■ **Task description**
The string "intros" appears in some lines of the entries that follow; copy each such line.

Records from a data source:
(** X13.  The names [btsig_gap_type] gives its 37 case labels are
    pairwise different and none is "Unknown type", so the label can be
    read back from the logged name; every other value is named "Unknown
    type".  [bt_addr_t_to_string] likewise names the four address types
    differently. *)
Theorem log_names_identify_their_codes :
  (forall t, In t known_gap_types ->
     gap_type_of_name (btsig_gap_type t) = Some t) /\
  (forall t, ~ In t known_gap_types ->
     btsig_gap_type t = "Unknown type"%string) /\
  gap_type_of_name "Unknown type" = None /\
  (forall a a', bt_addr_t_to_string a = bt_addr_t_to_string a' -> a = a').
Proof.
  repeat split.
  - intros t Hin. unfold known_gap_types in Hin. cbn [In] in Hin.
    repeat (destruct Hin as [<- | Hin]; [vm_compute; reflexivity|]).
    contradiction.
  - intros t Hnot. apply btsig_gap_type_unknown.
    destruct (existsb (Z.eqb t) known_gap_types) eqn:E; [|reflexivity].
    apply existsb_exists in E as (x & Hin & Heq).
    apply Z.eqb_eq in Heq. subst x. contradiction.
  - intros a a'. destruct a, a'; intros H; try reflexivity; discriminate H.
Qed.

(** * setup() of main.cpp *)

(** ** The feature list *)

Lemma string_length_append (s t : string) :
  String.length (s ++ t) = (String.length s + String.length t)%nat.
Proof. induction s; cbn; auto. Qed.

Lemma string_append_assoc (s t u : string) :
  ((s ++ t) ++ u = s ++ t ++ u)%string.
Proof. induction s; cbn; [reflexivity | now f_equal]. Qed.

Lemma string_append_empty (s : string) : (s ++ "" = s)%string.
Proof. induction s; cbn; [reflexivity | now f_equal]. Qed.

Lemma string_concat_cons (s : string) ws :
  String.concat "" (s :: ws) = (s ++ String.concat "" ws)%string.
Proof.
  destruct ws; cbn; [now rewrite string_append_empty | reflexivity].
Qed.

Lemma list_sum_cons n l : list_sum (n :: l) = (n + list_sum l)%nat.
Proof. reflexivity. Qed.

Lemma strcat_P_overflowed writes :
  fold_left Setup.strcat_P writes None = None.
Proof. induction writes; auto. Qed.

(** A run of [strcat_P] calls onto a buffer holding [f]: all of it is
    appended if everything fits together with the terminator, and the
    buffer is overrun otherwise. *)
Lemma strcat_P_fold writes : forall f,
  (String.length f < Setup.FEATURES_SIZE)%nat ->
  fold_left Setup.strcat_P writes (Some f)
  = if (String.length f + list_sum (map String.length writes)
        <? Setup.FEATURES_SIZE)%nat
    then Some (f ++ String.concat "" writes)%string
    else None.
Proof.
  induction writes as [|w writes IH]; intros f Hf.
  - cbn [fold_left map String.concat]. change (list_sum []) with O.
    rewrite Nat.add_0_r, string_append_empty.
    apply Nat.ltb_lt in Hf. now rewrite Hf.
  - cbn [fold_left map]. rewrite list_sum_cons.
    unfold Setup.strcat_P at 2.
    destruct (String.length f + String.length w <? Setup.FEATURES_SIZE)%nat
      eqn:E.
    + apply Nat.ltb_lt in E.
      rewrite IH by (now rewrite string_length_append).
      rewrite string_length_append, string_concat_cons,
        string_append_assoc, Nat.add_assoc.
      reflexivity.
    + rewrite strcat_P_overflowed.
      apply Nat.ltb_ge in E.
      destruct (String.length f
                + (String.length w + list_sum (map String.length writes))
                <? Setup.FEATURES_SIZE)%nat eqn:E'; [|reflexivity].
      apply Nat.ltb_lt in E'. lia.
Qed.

* * *

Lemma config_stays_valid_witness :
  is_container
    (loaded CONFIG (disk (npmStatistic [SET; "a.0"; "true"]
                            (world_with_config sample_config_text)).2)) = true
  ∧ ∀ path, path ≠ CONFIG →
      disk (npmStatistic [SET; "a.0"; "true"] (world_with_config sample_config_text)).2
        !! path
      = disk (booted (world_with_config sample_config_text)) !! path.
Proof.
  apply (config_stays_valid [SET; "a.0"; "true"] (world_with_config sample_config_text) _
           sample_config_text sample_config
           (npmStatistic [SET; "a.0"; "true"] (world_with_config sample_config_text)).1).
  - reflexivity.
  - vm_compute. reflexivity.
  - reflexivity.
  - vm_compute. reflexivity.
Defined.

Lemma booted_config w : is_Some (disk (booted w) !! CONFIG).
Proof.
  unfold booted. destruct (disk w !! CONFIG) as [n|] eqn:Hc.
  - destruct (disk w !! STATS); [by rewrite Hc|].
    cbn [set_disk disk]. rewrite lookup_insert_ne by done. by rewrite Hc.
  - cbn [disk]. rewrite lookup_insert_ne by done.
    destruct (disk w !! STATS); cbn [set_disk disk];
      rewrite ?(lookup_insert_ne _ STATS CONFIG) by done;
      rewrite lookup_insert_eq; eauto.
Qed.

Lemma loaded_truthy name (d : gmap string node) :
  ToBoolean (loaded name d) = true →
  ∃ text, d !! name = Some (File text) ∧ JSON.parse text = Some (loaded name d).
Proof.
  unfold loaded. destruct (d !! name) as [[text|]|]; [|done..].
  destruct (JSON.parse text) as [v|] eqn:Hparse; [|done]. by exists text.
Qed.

■ **Solution to this task**
  - intros t Hin. unfold known_gap_types in Hin. cbn [In] in Hin.
  - intros t Hnot. apply btsig_gap_type_unknown.
  - intros a a'. destruct a, a'; intros H; try reflexivity; discriminate H.
  induction writes as [|w writes IH]; intros f Hf.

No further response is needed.